Ferrari, qui célébrait son 70e anniversaire, avait apparemment demandé la permission de faire venir ses voitures au mur Occidental pour un bref arrêt alors que les cadres visitaient la ville pour marquer l’événement. La Fondation Héritage du Mur Occidental, qui gère le site, avait approuvé la demande.

Certains ont admiré les véhicules exceptionnels, tandis que d’autres ont été ennuyés, pour ne pas dire outrés.
Un visiteur a déclaré au site internet Ynet que c’était « dégoûtant » et « scandaleux » que le lieu saint soit ainsi commercialisé.

Un autre a déclaré à la Dixième chaîne d’information qu’ « on ne comprend pas bien pourquoi nous avons besoin d’un tel événement dans l’une des villes les plus pauvres d’Israël ».

Le groupe libéral religieux Ne’emanei Torah Va’Avodah a dit que le mur n’était pas le lieu pour de « promotions commerciales ».

Le rabbin du mur Occidental Shmuel Rabinovitch a déclaré que l’événement était « un accord innocent pour permettre de garer les voitures pendant quelques minutes au petit matin ».

Il a souligné que les voitures n’étaient pas exposées mais simplement garées pendant quelques minutes alors que les cadres visitaient le site, et il a précisé qu’il n’y avait pas eu de paiement pour ce privilège.

David Azoulay, ministre des Affaires religieuses, en juin 2015. (Crédit: Miriam Alster/Flash90)

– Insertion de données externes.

(* ===== verification/Legacy.v ===== *)
(** * The first websocket layer

    [src/infrastructure/websocket], which the build no longer compiles: the
    session manager, the sessions and the dispatcher that called the use case
    directly. Here [sendText] is the call; what it posts to the strand of the
    session, the write queues and the listener are in [LegacyNet]. *)
From S2P Require Import Prelude CppString Json Domain UseCases Reference Mailbox Actor.

Section legacy.
Context `{JsonLib, UuidLib} {R : Type} `{!MessageRepository R}.
(** [exception.what()]. *)
Context (what : exn -> string).

(** [sessions_] are weak pointers by user id, [alive] the session objects
    that exist, [userIds] the [userId_] of each, [texts] the calls of
    [sendText], oldest first. *)
Record layer : Type := mkLayer {
  sessions_ : gmap string positive;
  alive : gset positive;
  userIds : gmap positive string;
  texts : list (positive * string);
  store : R;
  llog : list (level * string * list string)
}.

(** *** session_manager.cpp *)

Definition registerSession (userId : string) (session : positive) : M layer unit := fun w =>
  (Ok tt, mkLayer (<[userId := session]> (sessions_ w)) (alive w) (userIds w) (texts w) (store w)
            (llog w)).
Definition removeSession (userId : string) : M layer unit := fun w =>
  (Ok tt, mkLayer (delete userId (sessions_ w)) (alive w) (userIds w) (texts w) (store w) (llog w)).
Definition findSession (userId : string) (w : layer) : option positive :=
  match sessions_ w !! userId with
  | Some s => if decide (s ∈ alive w) then Some s else None
  | None => None
  end.

(** *** websocket_session.cpp *)

Definition getUserId (session : positive) (w : layer) : string :=
  default EmptyString (userIds w !! session).
Definition setUserId (session : positive) (userId : string) : M layer unit := fun w =>
  (Ok tt, mkLayer (sessions_ w) (alive w) (<[session := userId]> (userIds w)) (texts w) (store w)
            (llog w)).
Definition sendText (session : positive) (message : string) : M layer unit := fun w =>
  (Ok tt, mkLayer (sessions_ w) (alive w) (userIds w) (texts w ++ [(session, message)]) (store w)
            (llog w)).
Definition log_text (l : level) (fmt : string) (args : list string) : M layer unit := fun w =>
  (Ok tt, mkLayer (sessions_ w) (alive w) (userIds w) (texts w) (store w)
            (llog w ++ [(l, fmt, args)])).
Definition gets {A} (f : layer -> A) : M layer A := fun w => (Ok (f w), w).

Definition close (session : positive) : M layer unit :=
  userId ← gets (getUserId session);
  _ ← (if negb (str_empty userId) then removeSession userId else mret tt);
  log_text info "websocket session closed user_id={}" [userId].

(** *** message_dispatcher.cpp *)

(** The use case on the repository of the layer. *)
Definition execute (chatId senderId : uuid) (text : string) (gen : uuid) (now : time_point)
    : M layer bool := fun w =>
  let '(o, r) := SendMessageUseCase_execute chatId senderId text gen now (store w) in
  (o, mkLayer (sessions_ w) (alive w) (userIds w) (texts w) r (llog w)).

Definition handleAuth (session : positive) (message : json) : M layer unit :=
  userId ← mlift (json_value message "user_id" EmptyString);
  if str_empty userId then
    sendText session (jq "{'type':'error','payload':{'message':'user_id required'}}")
  else
    _ ← setUserId session userId;
    _ ← registerSession userId session;
    _ ← log_text info "authenticated session for user_id={}" [userId];
    sendText session (jq "{'type':'auth_ok'}").

(** In the braces of the code [{"text", text}] is a list of two strings. *)
Definition outgoing_json (chatIdStr from text : string) : json :=
  json_object [("type", json_string "message_delivered"); ("chat_id", json_string chatIdStr);
               ("from_user_id", json_string from);
               ("payload", json_init [json_string "text"; json_string text])].

Definition handleSendMessage (session : positive) (message : json) (gen : uuid)
    (now : time_point) : M layer unit :=
  chatIdStr ← mlift (json_value message "chat_id" EmptyString);
  toUserId ← mlift (json_value message "to_user_id" EmptyString);
  pl ← mlift (json_value_json message "payload" json_empty_object);
  text ← mlift (json_value pl "text" EmptyString);
  if str_empty chatIdStr || str_empty text then
    sendText session
      (jq "{'type':'error','payload':{'message':'chat_id and payload.text required'}}")
  else
    userId ← gets (getUserId session);
    if str_empty userId then
      sendText session (jq "{'type':'error','payload':{'message':'auth required'}}")
    else
      chatId ← mlift (string_generator chatIdStr);
      senderId ← mlift (string_generator userId);
      stored_ ← execute chatId senderId text gen now;
      if negb stored_ then
        sendText session (jq "{'type':'error','payload':{'message':'message not stored'}}")
      else
        dumped ← mlift (json_dump (outgoing_json chatIdStr userId text));
        _ ← sendText session dumped;
        _ ← (if negb (str_empty toUserId) then
               recipient ← gets (findSession toUserId);
               match recipient with
               | Some r => sendText r dumped
               | None => mret tt
               end
             else mret tt);
        log_text info "dispatched message chat_id={} from={}" [chatIdStr; userId].

Definition handleTyping (message : json) : M layer unit :=
  text ← mlift (json_dump message); log_text debug "typing event: {}" [text].
Definition handleReadReceipt (message : json) : M layer unit :=
  text ← mlift (json_dump message); log_text debug "message_read event: {}" [text].

Definition dispatchMessage (session : positive) (rawMessage : string) (gen : uuid)
    (now : time_point) : M layer unit :=
  match json_parse_exn rawMessage with
  | Throw e =>
      _ ← log_text warn "invalid json: {}" [what e];
      sendText session (jq "{'type':'error','payload':{'message':'invalid json'}}")
  | Ok message =>
      type ← mlift (json_value message "type" EmptyString);
      if String.eqb type "auth" then handleAuth session message
      else if String.eqb type "send_message" then handleSendMessage session message gen now
      else if String.eqb type "typing" then handleTyping message
      else if String.eqb type "message_read" then handleReadReceipt message
      else if String.eqb type "ping" then sendText session (jq "{'type':'pong'}")
      else sendText session (jq "{'type':'error','payload':{'message':'unsupported type'}}")
  end.
End legacy.

(** ** Theorems *)

Section legacy_theorems.
Context `{JsonLaws, UuidLib} {R : Type} `{!MessageRepository R, !MessageRepositorySpec}.
Context (what : exn -> string).
Implicit Types (w : layer (R:=R)) (session : positive).

(** A method that stores nothing. *)
Definition keeps_store {A} (m : M (layer (R:=R)) A) : Prop :=
  forall w o w', m w = (o, w') -> store w' = store w.

Lemma keeps_bind {A B} (m : M layer A) (f : A -> M layer B) :
  keeps_store m -> (forall a, keeps_store (f a)) -> keeps_store (m ≫= f).
Proof.
  intros Hm Hf w o w' [(a & t & Ht & Hr)|(e & He & _)]%M_bind_inv; [|by eapply Hm].
  etrans; [by eapply Hf|by eapply Hm].
Qed.
Lemma keeps_pure {A} (m : M layer A) :
  (forall w, store (m w).2 = store w) -> keeps_store m.
Proof. intros Hm w o w' Hr. specialize (Hm w). by rewrite Hr in Hm. Qed.

Local Ltac keeps :=
  repeat (apply keeps_bind; [|intros ?; try case_match]); try (apply keeps_pure; done).

Lemma keeps_lift {A} (r : result A) : keeps_store (mlift r).
Proof. by apply keeps_pure. Qed.

(** The tail of [handleSendMessage] after the use case has answered. *)
Lemma execute_store chat sender text gen now w o w' :
  execute chat sender text gen now w = (o, w') ->
  stored (store w') = stored (store w) \/
  text <> EmptyString /\ stored (store w') = stored (store w) ++ [(gen, chat, sender, text)].
Proof.
  unfold execute, SendMessageUseCase_execute. destruct text as [|c t]; cbn [str_empty].
  - unfold mret, M_ret. intros [= <- <-]. by left.
  - destruct (message_create _ (store w)) as [[[]|e] r] eqn:Hc; intros [= <- <-]; cbn.
    + right. split; [done|]. by apply message_create_true in Hc.
    + left. by apply message_create_false in Hc.
    + apply message_create_throw in Hc as [Hc|Hc]; [by left|right]. by split.
Qed.

Lemma send_message_store session message gen now w o w' :
  handleSendMessage session message gen now w = (o, w') ->
  stored (store w') = stored (store w) \/
  exists chat sender text,
    getUserId session w <> EmptyString /\ string_generator (getUserId session w) = Ok sender /\
    text <> EmptyString /\
    stored (store w') = stored (store w) ++ [(gen, chat, sender, text)].
Proof.
  unfold handleSendMessage. intros Hr.
  apply M_bind_inv in Hr as [(chatIdStr & t1 & [_ ->]%M_lift_inv & Hr)|(e & [_ ->]%M_lift_inv & _)];
    [|by left].
  apply M_bind_inv in Hr as [(toUserId & t2 & [_ ->]%M_lift_inv & Hr)|(e & [_ ->]%M_lift_inv & _)];
    [|by left].
  apply M_bind_inv in Hr as [(pl & t3 & [_ ->]%M_lift_inv & Hr)|(e & [_ ->]%M_lift_inv & _)];
    [|by left].
  apply M_bind_inv in Hr as [(text & t4 & [_ ->]%M_lift_inv & Hr)|(e & [_ ->]%M_lift_inv & _)];
    [|by left].
  destruct (str_empty chatIdStr || str_empty text); [left; by injection Hr as <- <-|].
  apply M_bind_inv in Hr as [(userId & t5 & [= <- <-] & Hr)|(e & [=] & _)].
  destruct (getUserId session w) as [|c u] eqn:Hu; cbn [str_empty] in Hr;
    [left; by injection Hr as <- <-|].
  apply M_bind_inv in Hr as [(chat & t6 & [_ ->]%M_lift_inv & Hr)|(e & [_ ->]%M_lift_inv & _)];
    [|by left].
  apply M_bind_inv in Hr as [(sender & t7 & [Hs ->]%M_lift_inv & Hr)|(e & [_ ->]%M_lift_inv & _)];
    [|by left].
  apply M_bind_inv in Hr as [(b & t8 & Hx & Hr)|(e & Hx & _)].
  - assert (store w' = store t8) as ->.
    { revert Hr. match goal with |- ?m t8 = _ -> _ => enough (keeps_store m) as Hk by apply Hk end.
      destruct (negb b); [by apply keeps_pure|].
      apply keeps_bind; [apply keeps_lift|intros dumped].
      apply keeps_bind; [by apply keeps_pure|intros _].
      apply keeps_bind; [|intros _; by apply keeps_pure].
      destruct (negb (str_empty toUserId)); [|by apply keeps_pure].
      apply keeps_bind; [by apply keeps_pure|]. intros []; by apply keeps_pure. }
    apply execute_store in Hx as [Hx|[Hne Hx]]; [by left|right].
    exists chat, sender, text. by split_and!.
  - apply execute_store in Hx as [Hx|[Hne Hx]]; [by left|right].
    exists chat, sender, text. by split_and!.
Qed.

(** C37: only authenticated users store, and under their own name: after a
    dispatch, whatever it returns or throws, the repository holds what it
    held before, or one row more, whose sender is the user id the session was
    authenticated with and whose text is not empty. *)
Theorem legacy_stores_for_authenticated_only session raw gen now w o w' :
  dispatchMessage what session raw gen now w = (o, w') ->
  stored (store w') = stored (store w) \/
  exists chat sender text,
    getUserId session w <> EmptyString /\ string_generator (getUserId session w) = Ok sender /\
    text <> EmptyString /\
    stored (store w') = stored (store w) ++ [(gen, chat, sender, text)].
Proof.
  unfold dispatchMessage. destruct (json_parse_exn raw) as [message|e]; [|by intros [= <- <-]; left].
  intros Hr.
  apply M_bind_inv in Hr as [(type & t1 & [_ ->]%M_lift_inv & Hr)|(e & [_ ->]%M_lift_inv & _)];
    [|by left].
  destruct (String.eqb type "send_message") eqn:Hsend.
  - apply String.eqb_eq in Hsend as ->. cbn in Hr. by apply send_message_store in Hr.
  - left. f_equal. revert Hr.
    match goal with |- ?m w = _ -> _ => enough (keeps_store m) as Hk by apply Hk end.
    repeat case_match; unfold handleAuth, handleTyping, handleReadReceipt; keeps;
      apply keeps_lift.
Qed.

(** Closing a session takes its user's newer session off the map: when
    another session of the same user has registered since, it stays alive and
    authenticated and can no longer be found. *)
Theorem close_evicts_newer_session s1 s2 userId w :
  s1 <> s2 -> userId <> EmptyString -> getUserId s1 w = userId ->
  findSession userId w = Some s2 ->
  exists w', close s1 w = (Ok tt, w') /\ findSession userId w' = None /\
    (s2 ∈ alive w') /\ getUserId s2 w' = getUserId s2 w.
Proof.
  intros Hne Hu Hs1 Hf. unfold close. rewrite M_bind_ok with (a := userId) (s' := w)
    by (unfold gets; by rewrite Hs1).
  destruct userId as [|c u]; [done|]. eexists. split; [reflexivity|].
  unfold findSession in *. cbn. rewrite lookup_delete_eq. split; [done|].
  destruct (sessions_ w !! String c u); [|done]. case_decide; [|done]. by simplify_eq.
Qed.

(** The payload of a delivered message is not the object clients send:
    it is a list of two strings, and reading its [text] as clients of the
    other layer do is a type error. *)
Theorem delivered_payload_is_no_object chatIdStr from text :
  exists pl, json_find (outgoing_json chatIdStr from text) "payload" = Some pl /\
    json_is_object pl = false /\
    json_value pl "text" EmptyString = Throw (json_type_error 306).
Proof.
  eexists. split; [unfold outgoing_json; by rewrite json_object_find|].
  pose proof (json_init_strings_not_object "text" [json_string text]) as Ho.
  split; [exact Ho|]. by apply json_value_not_object.
Qed.
End legacy_theorems.

(** ** A concrete layer *)

Module LegacyRun.
#[local] Existing Instances ref_json ref_json_laws ref_uuid ref_uuid_laws.

Definition quiet (_ : exn) : string := EmptyString.
Definition empty : layer (R:=list Message) := mkLayer ∅ {[1%positive; 2%positive]} ∅ [] [] [].
Definition auth : string := jq ("{'type':'auth','user_id':'" +:+ uuid_text_b +:+ "'}").
Definition raw : string :=
  jq ("{'type':'send_message','chat_id':'" +:+ uuid_text_a +:+ "','payload':{'text':'hi'}}").

Definition dispatch (session : positive) (text : string) (w : layer) : layer (R:=list Message) :=
  (dispatchMessage quiet session text uuid_a 0%Z w).2.
Definition both : layer := dispatch 2 auth (dispatch 1 auth empty).

Lemma sent_from_one : length (store (dispatch 1 raw both)) = 1.
Proof. by vm_compute. Qed.

Lemma legacy_stores_for_authenticated_only_witness :
  length (store (dispatch 1 raw both)) = 1 /\
  (stored (store (dispatch 1 raw both)) = stored (store both) \/
   exists chat sender text, getUserId 1 both <> EmptyString /\
     string_generator (getUserId 1 both) = Ok sender /\ text <> EmptyString /\
     stored (store (dispatch 1 raw both)) = stored (store both) ++ [(uuid_a, chat, sender, text)]).
Proof.
  split; [exact sent_from_one|].
  apply (legacy_stores_for_authenticated_only quiet 1 raw uuid_a 0%Z both
    (dispatchMessage quiet 1 raw uuid_a 0%Z both).1).
  unfold dispatch. by destruct (dispatchMessage _ _ _ _ _ _).
Defined.

Lemma both_found : findSession uuid_text_b both = Some 2%positive /\ getUserId 1 both = uuid_text_b.
Proof. by vm_compute. Qed.

Lemma close_evicts_newer_session_witness :
  findSession uuid_text_b both = Some 2%positive /\
  exists w', close 1 both = (Ok tt, w') /\ findSession uuid_text_b w' = None /\
    (2%positive ∈ alive w') /\ getUserId 2 w' = getUserId 2 both.
Proof.
  destruct both_found as [Hf Hu]. split; [exact Hf|].
  exact (close_evicts_newer_session 1 2 uuid_text_b both ltac:(done) ltac:(done) Hu Hf).
Defined.

Lemma delivered_payload_is_no_object_witness :
  exists pl, json_find (outgoing_json "c" "u" "t") "payload" = Some pl /\ json_is_object pl = false.
Proof.
  destruct (delivered_payload_is_no_object "c" "u" "t") as (pl & Hf & Ho & _).
  by exists pl.
Defined.
End LegacyRun.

Le ministre des Services Religieux, David Azoulay a également fait part de son mécontentement aux administrateurs du site.

« Il n’y a pas de place pour ce genre d’expositions tape-à-l’œil sur le lieu saint, a déclaré Azoulay.

Il a ajouté que le ministère tiendrait une rencontre cette semaine avec toutes les autorités compétentes pour s’assurer que de tels incidents ne se reproduisent plus ».